Sunday, February 2, 2014

Water in the West

Major, major resource issue: the droughts in California. While for many of you that seems so far away that it might as well be another country, that's my home. Why you should care: the price of food is about to go up because of it. As the California Department of Food & Ag puts it, "California’s agricultural abundance includes more than 400 commodities. The state produces nearly half of US-grown fruits, nuts and vegetables. Across the nation, US consumers regularly purchase several crops produced solely in California."
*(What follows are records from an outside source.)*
(* ===== verification/_CoqProject ===== *)
-Q . S2P
Prelude.v
Logger.v
Socket.v
Text.v
Command.v
Protocol.v
Router.v
ConnPool.v
Descriptors.v
PoolStreams.v
ThreadPool.v
Config.v
Json.v
JsonText.v
Codec.v
Dispatcher.v
RaftTypes.v
RaftNode.v
RaftLog.v
RaftInv.v
RaftCluster.v
RaftElection.v
RaftLiveness.v
RaftReplication.v
RaftCommit.v
RaftLocal.v
RaftTransports.v
RaftRpc.v
RaftSend.v
Storage.v
Engine.v
Connection.v
Session.v
Network.v
NetworkElection.v
Sharding.v
RaftStale.v
Health.v
Server.v
System.v
SystemRaft.v
Isolation.v
Main.v
(** ** Vectors

    [vec_size v] is [v.size()]; [vec_at v i] is [v[i]] for an unsigned index:
    reading outside the vector is undefined behaviour, modelled as [None]. *)
Definition vec_size {A} (v : list A) : Z := Z.of_nat (length v).

Definition vec_at {A} (v : list A) (i : Z) : option A :=
  if ((0 <=? i) && (i <? vec_size v))%Z then v !! Z.to_nat i else None.

(** [m[k]] on an [unordered_map<std::string, uint64_t>]: a missing key is
    inserted with the value-initialised [0]. *)
Definition map_index (m : gmap string Z) (k : string) : Z * gmap string Z :=
  match m !! k with
  | Some v => (v, m)
  | None => (0%Z, <[k := 0%Z]> m)
  end.

(** ** Lemmas on machine integers *)
Lemma u64_small z : is_u64 z -> u64 z = z.
Proof. intros H. unfold u64, is_u64 in *. apply Z.mod_small. lia. Qed.

Lemma u64_range z : is_u64 (u64 z).
Proof. unfold is_u64, u64. apply Z.mod_pos_bound. lia. Qed.

Lemma u32_small z : is_u32 z -> u32 z = z.
Proof. intros H. unfold u32, is_u32 in *. apply Z.mod_small. lia. Qed.

Lemma u32_range z : is_u32 (u32 z).
Proof. unfold is_u32, u32. apply Z.mod_pos_bound. lia. Qed.

Lemma i32_small z : is_i32 z -> i32 z = z.
Proof. intros H. unfold i32, is_i32 in *. rewrite Z.mod_small; lia. Qed.

Lemma i32_range z : is_i32 (i32 z).
Proof.
  unfold is_i32, i32.
  pose proof (Z.mod_pos_bound (z + 2 ^ 31) (2 ^ 32) ltac:(lia)). lia.
Qed.

(** ** Lemmas on vectors *)
Section vec.
Context {A : Type}.
Implicit Types v w : list A.

Lemma vec_at_Some v i x :
  vec_at v i = Some x <-> (0 <= i < vec_size v)%Z /\ v !! Z.to_nat i = Some x.
Proof.
  unfold vec_at. destruct ((0 <=? i) && (i <? vec_size v))%Z eqn:E.
  - apply andb_true_iff in E as [E1%Z.leb_le E2%Z.ltb_lt]. naive_solver.
  - apply andb_false_iff in E as [E%Z.leb_gt|E%Z.ltb_ge]; naive_solver lia.
Qed.

Lemma vec_at_is_Some v i :
  (0 <= i < vec_size v)%Z -> is_Some (vec_at v i).
Proof.
  intros H. destruct (lookup_lt_is_Some_2 v (Z.to_nat i)) as [x Hx].
  { unfold vec_size in H. lia. }
  exists x. by apply vec_at_Some.
Qed.

Lemma vec_at_None v i :
  vec_at v i = None -> (i < 0 \/ vec_size v <= i)%Z.
Proof.
  intros H. destruct (decide (0 <= i < vec_size v)%Z) as [Hr|Hr]; [|lia].
  destruct (vec_at_is_Some v i Hr); congruence.
Qed.

Lemma vec_at_nat v i : vec_at v (Z.of_nat i) = v !! i.
Proof.
  destruct (v !! i) as [x|] eqn:E.
  - apply vec_at_Some. rewrite Nat2Z.id. split; [|done].
    apply lookup_lt_Some in E. unfold vec_size. lia.
  - destruct (vec_at v (Z.of_nat i)) as [x|] eqn:E'; [|done].
    apply vec_at_Some in E' as [_ E']. rewrite Nat2Z.id in E'. congruence.
Qed.

Lemma vec_size_nonneg v : (0 <= vec_size v)%Z.
Proof. unfold vec_size. lia. Qed.

Lemma vec_size_app v w : vec_size (v ++ w) = (vec_size v + vec_size w)%Z.
Proof. unfold vec_size. rewrite length_app. lia. Qed.

Lemma last_lookup_pred v : last v = v !! (length v - 1).
Proof. rewrite last_lookup. f_equal. lia. Qed.

Lemma last_is_Some_nonempty v : v <> [] -> is_Some (last v).
Proof. intros H. by apply last_is_Some. Qed.

Lemma take_length_take k v : take (length (take k v)) v = take k v.
Proof.
  rewrite length_take. destruct (Nat.le_ge_cases k (length v)).
  - by rewrite Nat.min_l.
  - rewrite Nat.min_r, !take_ge by lia. done.
Qed.

End vec.

Lemma map_index_fst m k : (map_index m k).1 = default 0%Z (m !! k).
Proof. unfold map_index. by destruct (m !! k). Qed.

Lemma map_index_present m k v : m !! k = Some v -> map_index m k = (v, m).
Proof. intros H. unfold map_index. by rewrite H. Qed.

(** ** Tactics *)

(** Break every [match]/[if] of a hypothesis or the goal, keeping equations. *)
Ltac break_match_hyp H :=
  match type of H with
  | context [match ?x with _ => _ end] =>
      lazymatch x with
      | context [match _ with _ => _ end] => fail
      | _ => let E := fresh "E" in destruct x eqn:E
      end
  end.

Ltac break_match :=
  match goal with
  | |- context [match ?x with _ => _ end] =>
      lazymatch x with
      | context [match _ with _ => _ end] => fail
      | _ => let E := fresh "E" in destruct x eqn:E
      end
  end.

(** Turn the boolean comparisons of the code into propositions. *)
Ltac bool_to_prop :=
  repeat match goal with
  | H : (_ && _)%bool = true |- _ => apply andb_true_iff in H as [? ?]
  | H : (_ || _)%bool = false |- _ => apply orb_false_iff in H as [? ?]
  | H : negb _ = true |- _ => apply negb_true_iff in H
  | H : negb _ = false |- _ => apply negb_false_iff in H
  | H : Z.ltb _ _ = true |- _ => apply Z.ltb_lt in H
  | H : Z.ltb _ _ = false |- _ => apply Z.ltb_ge in H
  | H : Z.leb _ _ = true |- _ => apply Z.leb_le in H
  | H : Z.leb _ _ = false |- _ => apply Z.leb_gt in H
  | H : Z.eqb _ _ = true |- _ => apply Z.eqb_eq in H
  | H : Z.eqb _ _ = false |- _ => apply Z.eqb_neq in H
  | H : Nat.ltb _ _ = true |- _ => apply Nat.ltb_lt in H
  | H : Nat.ltb _ _ = false |- _ => apply Nat.ltb_ge in H
  | H : bool_decide _ = true |- _ => apply bool_decide_eq_true in H
  | H : bool_decide _ = false |- _ => apply bool_decide_eq_false in H
  end.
Most water in California comes from the snow that accumulates in the mountains on the California-Nevada border. This year the snowpack is around 12% of normal. That is bad. Think about all that means: crops won't get planted, livestock will be slaughtered early or shipped out (expensively) to places where they can be fed. Hopefully there is enough water to at least keep alive the trees and vines that produce 90% of the country's grapes, 80% of the world's almonds and 40% of the world's pistachios, even if they don't produce any fruit this year. 

Last quote: "California accounted for all or nearly all the national production of almonds, dates, figs, kiwifruit, olives, Clingstone peaches, pistachios, dried plums, raisins, and walnuts." So even if you aren't worried about whether the 38 million Californians are able to take showers, wash their cars, or water their lawns, hopefully you can see that this is a big deal!